▸ ABOUT THIS EXERCISE
Starting at the first line of the records below, transcribe each line exactly, ending with the line that contains "(** X6: the".

Dataset items
*** Begin section ***

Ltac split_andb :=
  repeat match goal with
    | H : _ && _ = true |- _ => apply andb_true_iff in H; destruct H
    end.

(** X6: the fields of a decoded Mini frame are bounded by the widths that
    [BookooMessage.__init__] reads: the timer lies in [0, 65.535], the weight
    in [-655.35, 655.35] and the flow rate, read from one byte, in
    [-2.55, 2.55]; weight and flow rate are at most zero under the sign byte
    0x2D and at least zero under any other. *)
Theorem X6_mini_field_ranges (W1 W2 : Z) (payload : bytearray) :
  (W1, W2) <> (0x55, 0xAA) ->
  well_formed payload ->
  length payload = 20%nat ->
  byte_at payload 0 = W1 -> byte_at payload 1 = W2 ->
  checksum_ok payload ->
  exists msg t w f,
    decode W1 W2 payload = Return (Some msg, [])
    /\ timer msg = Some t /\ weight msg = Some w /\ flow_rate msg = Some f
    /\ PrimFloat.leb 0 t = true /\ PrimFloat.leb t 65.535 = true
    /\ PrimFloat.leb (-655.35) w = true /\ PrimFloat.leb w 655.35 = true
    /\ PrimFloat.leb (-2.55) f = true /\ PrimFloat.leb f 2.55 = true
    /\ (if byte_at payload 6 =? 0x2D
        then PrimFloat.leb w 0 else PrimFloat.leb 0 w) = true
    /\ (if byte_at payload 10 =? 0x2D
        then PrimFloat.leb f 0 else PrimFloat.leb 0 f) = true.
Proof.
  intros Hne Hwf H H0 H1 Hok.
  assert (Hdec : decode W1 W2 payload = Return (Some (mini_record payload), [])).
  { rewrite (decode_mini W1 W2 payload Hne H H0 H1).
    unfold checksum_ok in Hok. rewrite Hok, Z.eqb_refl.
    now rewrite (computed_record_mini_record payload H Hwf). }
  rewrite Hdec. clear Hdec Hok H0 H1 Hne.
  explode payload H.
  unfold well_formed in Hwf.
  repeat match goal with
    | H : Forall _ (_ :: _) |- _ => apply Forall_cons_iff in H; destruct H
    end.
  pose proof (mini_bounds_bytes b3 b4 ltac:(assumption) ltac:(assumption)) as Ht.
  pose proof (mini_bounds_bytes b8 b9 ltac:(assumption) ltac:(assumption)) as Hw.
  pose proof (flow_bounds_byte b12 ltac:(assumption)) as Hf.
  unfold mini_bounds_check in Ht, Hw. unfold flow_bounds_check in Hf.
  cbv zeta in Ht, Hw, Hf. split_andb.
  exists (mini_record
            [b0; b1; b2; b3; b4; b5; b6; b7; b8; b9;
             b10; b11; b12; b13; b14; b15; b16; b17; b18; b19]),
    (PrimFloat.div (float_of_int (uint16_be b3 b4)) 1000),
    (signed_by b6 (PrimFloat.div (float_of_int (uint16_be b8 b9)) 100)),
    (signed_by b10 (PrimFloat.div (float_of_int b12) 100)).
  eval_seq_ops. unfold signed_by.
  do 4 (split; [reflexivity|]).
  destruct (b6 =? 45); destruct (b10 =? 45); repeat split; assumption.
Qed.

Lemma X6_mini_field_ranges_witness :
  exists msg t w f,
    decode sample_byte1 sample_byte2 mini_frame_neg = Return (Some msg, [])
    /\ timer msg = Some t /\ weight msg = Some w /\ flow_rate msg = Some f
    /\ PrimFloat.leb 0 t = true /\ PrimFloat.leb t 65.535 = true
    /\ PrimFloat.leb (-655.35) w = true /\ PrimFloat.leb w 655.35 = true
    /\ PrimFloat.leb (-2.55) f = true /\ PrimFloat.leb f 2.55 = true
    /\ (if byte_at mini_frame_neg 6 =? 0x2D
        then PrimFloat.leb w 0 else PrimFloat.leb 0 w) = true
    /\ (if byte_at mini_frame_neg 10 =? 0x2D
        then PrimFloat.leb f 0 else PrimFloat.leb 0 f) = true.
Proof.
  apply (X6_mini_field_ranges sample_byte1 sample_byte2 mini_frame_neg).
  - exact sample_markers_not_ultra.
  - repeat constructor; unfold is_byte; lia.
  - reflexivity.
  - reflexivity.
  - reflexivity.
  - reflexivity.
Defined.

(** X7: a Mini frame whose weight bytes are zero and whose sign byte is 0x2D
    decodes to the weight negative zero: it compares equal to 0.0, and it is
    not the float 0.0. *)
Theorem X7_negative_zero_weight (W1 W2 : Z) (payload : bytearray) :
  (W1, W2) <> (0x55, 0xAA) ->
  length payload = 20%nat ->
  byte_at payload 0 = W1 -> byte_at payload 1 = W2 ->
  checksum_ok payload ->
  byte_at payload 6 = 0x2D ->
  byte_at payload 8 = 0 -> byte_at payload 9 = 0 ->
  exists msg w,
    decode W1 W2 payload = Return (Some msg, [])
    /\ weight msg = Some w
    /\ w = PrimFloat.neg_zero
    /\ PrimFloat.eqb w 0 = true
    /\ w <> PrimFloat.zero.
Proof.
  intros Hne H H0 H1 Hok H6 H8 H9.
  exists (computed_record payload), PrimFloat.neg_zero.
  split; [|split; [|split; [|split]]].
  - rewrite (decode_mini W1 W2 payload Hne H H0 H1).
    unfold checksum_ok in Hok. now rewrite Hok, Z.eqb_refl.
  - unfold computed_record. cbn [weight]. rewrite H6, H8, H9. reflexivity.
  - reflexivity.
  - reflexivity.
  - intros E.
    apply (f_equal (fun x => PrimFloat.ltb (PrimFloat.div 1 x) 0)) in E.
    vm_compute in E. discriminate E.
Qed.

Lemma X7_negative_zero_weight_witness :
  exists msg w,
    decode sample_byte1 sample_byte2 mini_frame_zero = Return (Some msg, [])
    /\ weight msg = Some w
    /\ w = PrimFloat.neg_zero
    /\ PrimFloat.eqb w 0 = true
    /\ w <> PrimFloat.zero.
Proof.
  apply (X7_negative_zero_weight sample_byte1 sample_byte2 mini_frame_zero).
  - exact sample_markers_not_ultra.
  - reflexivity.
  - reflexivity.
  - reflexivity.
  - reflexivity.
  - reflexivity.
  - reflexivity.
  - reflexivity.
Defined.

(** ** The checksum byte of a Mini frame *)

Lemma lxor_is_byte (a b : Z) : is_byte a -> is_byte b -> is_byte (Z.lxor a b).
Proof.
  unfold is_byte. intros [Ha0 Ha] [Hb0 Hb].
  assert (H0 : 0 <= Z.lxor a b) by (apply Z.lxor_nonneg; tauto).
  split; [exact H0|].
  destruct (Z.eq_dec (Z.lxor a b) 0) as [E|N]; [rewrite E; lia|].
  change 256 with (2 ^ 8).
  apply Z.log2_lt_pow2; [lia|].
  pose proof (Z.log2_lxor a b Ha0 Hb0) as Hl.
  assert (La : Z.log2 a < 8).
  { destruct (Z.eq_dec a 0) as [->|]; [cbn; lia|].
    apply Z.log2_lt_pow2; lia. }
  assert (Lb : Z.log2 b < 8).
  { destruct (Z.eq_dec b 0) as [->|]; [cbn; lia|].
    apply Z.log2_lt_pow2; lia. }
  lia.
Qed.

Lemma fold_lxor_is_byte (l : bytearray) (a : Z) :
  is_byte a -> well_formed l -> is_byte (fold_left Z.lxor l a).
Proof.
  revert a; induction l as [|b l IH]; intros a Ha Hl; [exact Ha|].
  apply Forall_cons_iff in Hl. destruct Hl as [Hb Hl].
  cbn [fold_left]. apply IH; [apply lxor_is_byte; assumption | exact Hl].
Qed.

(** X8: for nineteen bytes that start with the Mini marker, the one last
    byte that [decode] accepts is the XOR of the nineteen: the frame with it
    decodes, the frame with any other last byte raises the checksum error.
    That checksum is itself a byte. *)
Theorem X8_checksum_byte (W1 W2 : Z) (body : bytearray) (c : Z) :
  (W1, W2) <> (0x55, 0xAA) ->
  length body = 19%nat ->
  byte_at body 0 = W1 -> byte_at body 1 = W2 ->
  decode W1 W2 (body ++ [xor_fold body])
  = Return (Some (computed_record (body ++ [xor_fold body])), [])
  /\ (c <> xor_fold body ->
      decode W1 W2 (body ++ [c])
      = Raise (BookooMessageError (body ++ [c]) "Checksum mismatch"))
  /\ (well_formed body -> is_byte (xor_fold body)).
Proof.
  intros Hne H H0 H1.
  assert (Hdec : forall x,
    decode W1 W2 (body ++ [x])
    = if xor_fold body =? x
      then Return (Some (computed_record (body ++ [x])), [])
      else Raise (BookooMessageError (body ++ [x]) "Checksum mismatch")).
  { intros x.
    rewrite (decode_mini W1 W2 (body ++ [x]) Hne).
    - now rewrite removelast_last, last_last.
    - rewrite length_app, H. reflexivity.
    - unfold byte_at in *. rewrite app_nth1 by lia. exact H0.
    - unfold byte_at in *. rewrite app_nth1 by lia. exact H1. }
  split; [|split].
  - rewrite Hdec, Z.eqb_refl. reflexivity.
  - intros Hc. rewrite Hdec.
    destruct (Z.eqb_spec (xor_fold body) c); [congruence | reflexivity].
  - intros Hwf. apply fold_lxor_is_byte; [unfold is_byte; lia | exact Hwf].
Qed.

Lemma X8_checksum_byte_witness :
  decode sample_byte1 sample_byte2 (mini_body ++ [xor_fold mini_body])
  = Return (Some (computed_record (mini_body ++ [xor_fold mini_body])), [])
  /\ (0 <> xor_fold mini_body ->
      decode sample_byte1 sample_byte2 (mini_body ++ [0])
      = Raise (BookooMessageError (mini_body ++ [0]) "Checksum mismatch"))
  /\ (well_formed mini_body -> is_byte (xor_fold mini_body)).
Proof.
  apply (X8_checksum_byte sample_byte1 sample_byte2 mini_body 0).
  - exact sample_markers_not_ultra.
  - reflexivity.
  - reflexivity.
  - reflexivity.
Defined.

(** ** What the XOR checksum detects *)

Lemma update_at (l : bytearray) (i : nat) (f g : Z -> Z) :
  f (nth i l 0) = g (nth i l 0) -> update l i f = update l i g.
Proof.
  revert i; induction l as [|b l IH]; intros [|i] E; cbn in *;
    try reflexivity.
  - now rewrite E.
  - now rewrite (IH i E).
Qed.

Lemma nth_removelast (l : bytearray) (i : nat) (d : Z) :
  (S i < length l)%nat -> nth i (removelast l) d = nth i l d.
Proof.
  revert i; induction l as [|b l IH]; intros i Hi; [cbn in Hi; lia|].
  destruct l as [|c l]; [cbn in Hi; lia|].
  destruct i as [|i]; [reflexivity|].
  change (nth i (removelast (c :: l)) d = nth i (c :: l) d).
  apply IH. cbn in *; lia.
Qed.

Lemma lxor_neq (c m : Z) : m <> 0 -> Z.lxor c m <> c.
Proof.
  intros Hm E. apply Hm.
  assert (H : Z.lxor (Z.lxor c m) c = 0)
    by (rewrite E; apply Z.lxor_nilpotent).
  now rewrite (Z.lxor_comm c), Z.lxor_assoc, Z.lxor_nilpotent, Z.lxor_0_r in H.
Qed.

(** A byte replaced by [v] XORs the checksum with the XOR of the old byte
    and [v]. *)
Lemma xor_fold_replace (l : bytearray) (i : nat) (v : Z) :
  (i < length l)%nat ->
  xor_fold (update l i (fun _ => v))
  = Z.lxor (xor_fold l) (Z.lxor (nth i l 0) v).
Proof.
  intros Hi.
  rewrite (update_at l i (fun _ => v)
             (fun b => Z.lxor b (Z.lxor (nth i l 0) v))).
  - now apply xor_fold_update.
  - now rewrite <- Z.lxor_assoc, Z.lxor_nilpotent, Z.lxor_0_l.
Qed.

*** End section ***

▸ RESULT FOR THIS EXERCISE
Ltac split_andb :=
  repeat match goal with
    | H : _ && _ = true |- _ => apply andb_true_iff in H; destruct H
    end.

(** X6: the fields of a decoded Mini frame are bounded by the widths that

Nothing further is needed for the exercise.